L’étude a été financée par les subventions des National Institutes of Health P30CA016087, R01CA274100, P50CA225450 et U54CA263001, ainsi que par le financement de la Melanoma Research Foundation, de la Melanoma Research Alliance, de la subvention MR/S01473X/1 du Conseil de recherche médicale du Royaume-Uni et des subventions du Conseil national brésilien pour le développement scientifique et technologique (CNPQ). 442091/2023-0 et 309661/2023-4, et le Wellcome Trust Career Development Award 227228/Z/23/Z.

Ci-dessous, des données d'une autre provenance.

(** * Slack View Customizer: the content script, embedded and verified

    The repository ships one content script in two versions:
    [src/content.js] (three toggles: top, bottom, left, plus the loop that
    positions the left button) and [src/unnamed/part_000] (two toggles: top
    and bottom).  Storage helpers, [applyTopState], [applyBottomState] and the
    button constructors are the same text in both files and are embedded
    once; [init] and the keydown listener differ and live in one module per
    file.

    JavaScript is embedded as a state-and-exception monad over a [world]
    that holds the part of the browser the script talks to: the class list
    of [document.body], an element store with the children of the body, the
    elements of the host page that the selectors look for, the extension
    store, page-local storage, the console and the two timers' variables. *)

From Stdlib Require Import Floats ZArith.
From stdpp Require Import gmap strings list.

(** ** Constants *)

Inductive flag := Top | Bottom | Left.

Definition STORAGE_KEY_TOP : string := "slack-vc-top-collapsed".
Definition STORAGE_KEY_BOTTOM : string := "slack-vc-bottom-collapsed".
Definition STORAGE_KEY_LEFT : string := "slack-vc-left-collapsed".
Definition CLASS_TOP : string := "slack-vc--top-collapsed".
Definition CLASS_BOTTOM : string := "slack-vc--bottom-collapsed".
Definition CLASS_LEFT : string := "slack-vc--left-collapsed".
Definition BTN_TOP_ID : string := "slack-vc-toggle-btn-top".
Definition BTN_BOTTOM_ID : string := "slack-vc-toggle-btn-bottom".
Definition BTN_LEFT_ID : string := "slack-vc-toggle-btn-left".

(** The quotation mark of the SVG attributes, U+0022. *)
Definition dq : string := String (Ascii.ascii_of_nat 34) EmptyString.

(** The SVG text shared by the four icons, around the path data [d]. *)
Definition svg_icon (d : string) : string :=
  "
    <svg viewBox=" +:+ dq +:+ "0 0 16 16" +:+ dq +:+ " fill=" +:+ dq +:+ "none" +:+ dq
  +:+ " xmlns=" +:+ dq +:+ "http://www.w3.org/2000/svg" +:+ dq +:+ ">
      <path d=" +:+ dq +:+ d +:+ dq +:+ " stroke=" +:+ dq +:+ "currentColor" +:+ dq
  +:+ " stroke-width=" +:+ dq +:+ "1.8" +:+ dq +:+ "
            stroke-linecap=" +:+ dq +:+ "round" +:+ dq
  +:+ " stroke-linejoin=" +:+ dq +:+ "round" +:+ dq +:+ "/>
    </svg>".

Definition ICON_UP : string := svg_icon "M3 10L8 5L13 10".
Definition ICON_DOWN : string := svg_icon "M3 6L8 11L13 6".
Definition ICON_LEFT : string := svg_icon "M10 3L5 8L10 13".
Definition ICON_RIGHT : string := svg_icon "M6 3L11 8L6 13".

(** ** The browser state *)

(** Values the extension store can hold (it stores JSON). *)
Inductive js_value :=
  | JSUndefined
  | JSNull
  | JSBool (b : bool)
  | JSNumber (x : float)
  | JSString (s : string).

(** [a === b] on these values. *)
Definition strict_equals (a b : js_value) : bool :=
  match a, b with
  | JSUndefined, JSUndefined => true
  | JSNull, JSNull => true
  | JSBool x, JSBool y => Bool.eqb x y
  | JSNumber x, JSNumber y => PrimFloat.eqb x y
  | JSString x, JSString y => bool_decide (x = y)
  | _, _ => false
  end.

(** [String(value)] for a boolean. *)
Definition String_of_bool (b : bool) : string := if b then "true" else "false".

(** An element of the store.  [el_listeners] are the click listeners added
    with [addEventListener]; the only listeners the script adds are the three
    closures of the button constructors, each bound to the button it was
    created for, so a listener is named by its flag. *)
Record element := Element {
  el_tagName : string;
  el_id : string;
  el_className : string;
  el_type : string;
  el_innerHTML : string;
  el_attributes : gmap string string;
  el_style : gmap string string;
  el_listeners : list flag
}.

(** An element of the host page, as the selectors and the positioning loop
    see it: its classes and the left and right edges of its bounding box. *)
Record host_element := HostElement {
  h_classList : list string;
  h_left : float;
  h_right : float
}.

(** What the polling timer of [init] keeps between ticks: the array the
    storage reads resolved to and the elapsed time in milliseconds. *)
Record poll_state := PollState {
  collapsedStates : list bool;
  elapsed : Z
}.

(** The world.  References to elements are indices into [nodes].
    - [body_classList]: the tokens of [document.body.classList], in order;
    - [body_children]: the children of the body the script can find by id;
    - [nodes]: every element created so far, attached or not;
    - [host_page]: the elements of the host page;
    - [chrome_throws]: calls into [chrome.storage.local] throw;
    - [chrome_lastError]: what [chrome.runtime.lastError] holds in the
      callback of a storage call, when the call has failed;
    - [chrome_local]: the entries of the extension store;
    - [localStorage]: the entries of page-local storage, or [None] when the
      page is denied access to it;
    - [console]: the messages logged so far;
    - [lastLeftPos]: the variable of that name in [content.js];
    - [waitForSlack]: the polling timer of [init], [None] when it is not
      running. *)
Record world := World {
  body_classList : list string;
  body_children : list nat;
  nodes : list element;
  host_page : list host_element;
  chrome_throws : bool;
  chrome_lastError : option string;
  chrome_local : gmap string js_value;
  localStorage : option (gmap string string);
  console : list string;
  lastLeftPos : string;
  waitForSlack : option poll_state
}.

Definition set_body_classList (l : list string) (w : world) : world :=
  World l (body_children w) (nodes w) (host_page w) (chrome_throws w)
    (chrome_lastError w) (chrome_local w) (localStorage w) (console w)
    (lastLeftPos w) (waitForSlack w).
Definition set_body_children (l : list nat) (w : world) : world :=
  World (body_classList w) l (nodes w) (host_page w) (chrome_throws w)
    (chrome_lastError w) (chrome_local w) (localStorage w) (console w)
    (lastLeftPos w) (waitForSlack w).
Definition set_nodes (l : list element) (w : world) : world :=
  World (body_classList w) (body_children w) l (host_page w) (chrome_throws w)
    (chrome_lastError w) (chrome_local w) (localStorage w) (console w)
    (lastLeftPos w) (waitForSlack w).
Definition set_host_page (l : list host_element) (w : world) : world :=
  World (body_classList w) (body_children w) (nodes w) l (chrome_throws w)
    (chrome_lastError w) (chrome_local w) (localStorage w) (console w)
    (lastLeftPos w) (waitForSlack w).
Definition set_chrome_local (m : gmap string js_value) (w : world) : world :=
  World (body_classList w) (body_children w) (nodes w) (host_page w)
    (chrome_throws w) (chrome_lastError w) m (localStorage w) (console w)
    (lastLeftPos w) (waitForSlack w).
Definition set_localStorage (m : option (gmap string string)) (w : world) : world :=
  World (body_classList w) (body_children w) (nodes w) (host_page w)
    (chrome_throws w) (chrome_lastError w) (chrome_local w) m (console w)
    (lastLeftPos w) (waitForSlack w).
Definition set_console (l : list string) (w : world) : world :=
  World (body_classList w) (body_children w) (nodes w) (host_page w)
    (chrome_throws w) (chrome_lastError w) (chrome_local w) (localStorage w) l
    (lastLeftPos w) (waitForSlack w).
Definition set_lastLeftPos (s : string) (w : world) : world :=
  World (body_classList w) (body_children w) (nodes w) (host_page w)
    (chrome_throws w) (chrome_lastError w) (chrome_local w) (localStorage w)
    (console w) s (waitForSlack w).
Definition set_waitForSlack (t : option poll_state) (w : world) : world :=
  World (body_classList w) (body_children w) (nodes w) (host_page w)
    (chrome_throws w) (chrome_lastError w) (chrome_local w) (localStorage w)
    (console w) (lastLeftPos w) t.

(** ** The monad: state and exceptions *)

Inductive completion (A : Type) :=
  | Normal (a : A) (w : world)
  | Throw (exn : string) (w : world).
Arguments Normal {A} a w.
Arguments Throw {A} exn w.

Definition js (A : Type) : Type := world -> completion A.

Definition ret {A} (a : A) : js A := fun w => Normal a w.
Definition throw {A} (exn : string) : js A := fun w => Throw exn w.
Definition bind {A B} (m : js A) (k : A -> js B) : js B :=
  fun w => match m w with
           | Normal a w' => k a w'
           | Throw e w' => Throw e w'
           end.
(** [try { m } catch (e) { h e }] *)
Definition try_catch {A} (m : js A) (h : string -> js A) : js A :=
  fun w => match m w with
           | Normal a w' => Normal a w'
           | Throw e w' => h e w'
           end.
Definition get {A} (f : world -> A) : js A := fun w => Normal (f w) w.
Definition modify (f : world -> world) : js unit := fun w => Normal tt (f w).

Declare Scope js_scope.
Delimit Scope js_scope with js.
Notation "x <- m ;; k" := (bind m (fun x => k))
  (at level 100, m at next level, right associativity) : js_scope.
Notation "m ;;; k" := (bind m (fun _ => k))
  (at level 100, right associativity) : js_scope.
Local Open Scope js_scope.

(** The world a completion ends in. *)
Definition final {A} (c : completion A) : world :=
  match c with Normal _ w => w | Throw _ w => w end.

(** A promise that has settled. *)
Inductive promise (A : Type) :=
  | Resolved (a : A)
  | Rejected (reason : string).
Arguments Resolved {A} a.
Arguments Rejected {A} reason.

(** [new Promise((resolve) => { executor })]: the value the executor hands
    to [resolve] is its result here; an exception that escapes the executor
    rejects the promise and does not reach the caller. *)
Definition new_Promise {A} (executor : js A) : js (promise A) :=
  fun w => match executor w with
           | Normal a w' => Normal (Resolved a) w'
           | Throw e w' => Normal (Rejected e) w'
           end.

(** [await Promise.all(ps)]: the array of the values, or the first rejection
    thrown at the [await]. *)
Fixpoint await_all {A} (ps : list (promise A)) : js (list A) :=
  match ps with
  | [] => ret []
  | Resolved a :: ps' => l <- await_all ps' ;; ret (a :: l)
  | Rejected e :: _ => throw e
  end.

(** ** DOM primitives *)

Definition contains (cls : string) (l : list string) : bool :=
  bool_decide (cls ∈ l).

(** [document.body.classList.contains(cls)] *)
Definition classList_contains (cls : string) : js bool :=
  get (fun w => contains cls (body_classList w)).

(** [DOMTokenList.toggle(token, force)] on a token list: with [force] true
    the token is added at the end unless present, with [force] false it is
    removed. *)
Definition toggle_token (cls : string) (force : bool) (l : list string) : list string :=
  if force then (if contains cls l then l else l ++ [cls])
  else filter (fun c => c ≠ cls) l.

(** [document.body.classList.toggle(cls, force)] *)
Definition classList_toggle (cls : string) (force : bool) : js bool :=
  modify (fun w => set_body_classList (toggle_token cls force (body_classList w)) w) ;;;
  ret force.

Definition has_id (i : string) (w : world) (r : nat) : bool :=
  match nodes w !! r with
  | Some e => bool_decide (el_id e = i)
  | None => false
  end.

(** The first child of the body, in document order, with the id [i]. *)
Definition element_by_id (i : string) (w : world) : option nat :=
  List.find (has_id i w) (body_children w).

(** [document.getElementById(i)] *)
Definition getElementById (i : string) : js (option nat) :=
  get (element_by_id i).

(** [document.querySelector('.' + cls)]: the first host element with the
    class.  The script's own buttons and the body carry none of the classes
    the script asks for. *)
Definition querySelector (cls : string) : js (option host_element) :=
  get (fun w => List.find (fun h => contains cls (h_classList h)) (host_page w)).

Outre Hernando-Monge et Berico, les contributeurs de NYU Langone comprenaient Amanda Flores Yanke, Fatemeh Vand Rajabpour, Catherine Do, Ines Delclaux, Tara Muijlwijk, Robert Stagnitta, Theodore Sakellaropoulos, Michelle Krogsgaard, Ata Moshiri, Iman Osman, Jane Skok, Amanda Lund et Markus Schober.

Parmi les collaborateurs d’institutions extérieures figuraient Irving Wilmer et M. Estefania Vazquez-Cruz, ainsi que la chercheuse principale Carla Daniela Robles-Espinoza de l’Université nationale autonome du Mexique à Juriquilla. Les autres contributeurs étaient Matheus Riberio et Annie Squiavinato, avec la chercheuse principale Patricia Possik de l’Institut national brésilien du cancer à Rio de Janeiro.